### Task goal
Every entry must be transcribed exactly as written.
BEGIN
Lemma ok_closed fd : fd ∈ c -> fds_ok (mkNet i' l (o ∖ {[fd]}) (c ∖ {[fd]})).
Proof.
  intros Hf. moves; [|intros [? _]; auto|].
  - destruct L as [|[? Hn]]; [by left|right]. split; [done|]. tauto.
  - rewrite O. destruct L as [|[? Hn]]; [intuition lia|]. split; [tauto|].
    intros [[? ?]|[-> ?]]; [tauto|]. split; [tauto|]. by intros ->.
Qed.

Lemma ok_shutdown : l <> -1 -> fds_ok (mkNet i' (-1) (o ∖ {[l]}) c).
Proof.
  intros Hl. moves; [by left|auto|]. rewrite O. destruct L as [|[? Hn]]; [done|].
  split; [intuition lia|]. intros [Hx|[_ ?]]; [|done]. split; [by left|]. by intros ->.
Qed.

End Moves.

Lemma net_op_ok o s : fds_ok s -> net_guard s o -> fds_ok (exec (net_op o) s).
Proof.
  destruct s as [i l op cs]. intros Hok G.
  pose proof (fo_listen _ Hok) as L. cbn [g_listen conn_fds] in L.
  destruct o as [nc h p|nc|nc h p|fd|]; cbn [net_guard] in G;
    try match type of G with fresh_fds _ _ => destruct G as [G1 G2]; cbn [open_fds] in G1, G2 end;
    net_run; try lia;
    first [ by eapply ok_init | by eapply ok_reopen | by eapply ok_shutdown; [|lia]
          | eapply ok_connected; [done..|lia] | eapply ok_listening; [done..|lia|lia]
          | eapply ok_relistening; [done..|lia|lia] | eapply ok_closed; [done|apply G; simpl; lia] ].
Qed.

(** No descriptor leaks.  Through any sequence of [listen], [accept],
    [connect], [close] and [shutdown], on every failure path, the descriptors
    the process has open are the listening socket and those of the live
    connections, and no connection shares the listening socket. *)
Theorem descriptors_do_not_leak (s : Net) : net_reachable s -> fds_ok s.
Proof.
  induction 1 as [|s o _ I G]; [|by apply net_op_ok].
  constructor; simpl; [by left|set_solver|set_solver].
Qed.

(** A listener replaced by another one, and a client accepted by it. *)
Definition nc_ok (fd cfd : Z) : NetCalls := mkNetCalls fd (fun _ => 1) (fun _ => 0) 0 (fun _ => 0) cfd.

Lemma descriptors_do_not_leak_witness :
  fds_ok (exec (net_op (NAccept (nc_ok 9 5))) (exec (net_op (NListen (nc_ok 4 9) "127.0.0.1" 80))
    (exec (net_op (NListen (nc_ok 3 9) "127.0.0.1" 80)) net0))).
Proof.
  apply descriptors_do_not_leak. do 3 (apply net_step; [|split; vm_compute; congruence || set_solver]).
  constructor.
Defined.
END
### Solution
Lemma ok_closed fd : fd ∈ c -> fds_ok (mkNet i' l (o ∖ {[fd]}) (c ∖ {[fd]})).
Proof.
  intros Hf. moves; [|intros [? _]; auto|].
  - destruct L as [|[? Hn]]; [by left|right]. split; [done|]. tauto.
  - rewrite O. destruct L as [|[? Hn]]; [intuition lia|]. split; [tauto|].
    intros [[? ?]|[-> ?]]; [tauto|]. split; [tauto|]. by intros ->.
Qed.

Lemma ok_shutdown : l <> -1 -> fds_ok (mkNet i' (-1) (o ∖ {[l]}) c).
Proof.
  intros Hl. moves; [by left|auto|]. rewrite O. destruct L as [|[? Hn]]; [done|].
  split; [intuition lia|]. intros [Hx|[_ ?]]; [|done]. split; [by left|]. by intros ->.
Qed.

End Moves.

Lemma net_op_ok o s : fds_ok s -> net_guard s o -> fds_ok (exec (net_op o) s).
Proof.
  destruct s as [i l op cs]. intros Hok G.
  pose proof (fo_listen _ Hok) as L. cbn [g_listen conn_fds] in L.
  destruct o as [nc h p|nc|nc h p|fd|]; cbn [net_guard] in G;
    try match type of G with fresh_fds _ _ => destruct G as [G1 G2]; cbn [open_fds] in G1, G2 end;
    net_run; try lia;
    first [ by eapply ok_init | by eapply ok_reopen | by eapply ok_shutdown; [|lia]
          | eapply ok_connected; [done..|lia] | eapply ok_listening; [done..|lia|lia]
          | eapply ok_relistening; [done..|lia|lia] | eapply ok_closed; [done|apply G; simpl; lia] ].
Qed.

(** No descriptor leaks.  Through any sequence of [listen], [accept],
    [connect], [close] and [shutdown], on every failure path, the descriptors
    the process has open are the listening socket and those of the live
    connections, and no connection shares the listening socket. *)
Theorem descriptors_do_not_leak (s : Net) : net_reachable s -> fds_ok s.
Proof.
  induction 1 as [|s o _ I G]; [|by apply net_op_ok].
  constructor; simpl; [by left|set_solver|set_solver].
Qed.

(** A listener replaced by another one, and a client accepted by it. *)
Definition nc_ok (fd cfd : Z) : NetCalls := mkNetCalls fd (fun _ => 1) (fun _ => 0) 0 (fun _ => 0) cfd.

Lemma descriptors_do_not_leak_witness :
  fds_ok (exec (net_op (NAccept (nc_ok 9 5))) (exec (net_op (NListen (nc_ok 4 9) "127.0.0.1" 80))
    (exec (net_op (NListen (nc_ok 3 9) "127.0.0.1" 80)) net0))).
Proof.
  apply descriptors_do_not_leak. do 3 (apply net_step; [|split; vm_compute; congruence || set_solver]).
  constructor.
Defined.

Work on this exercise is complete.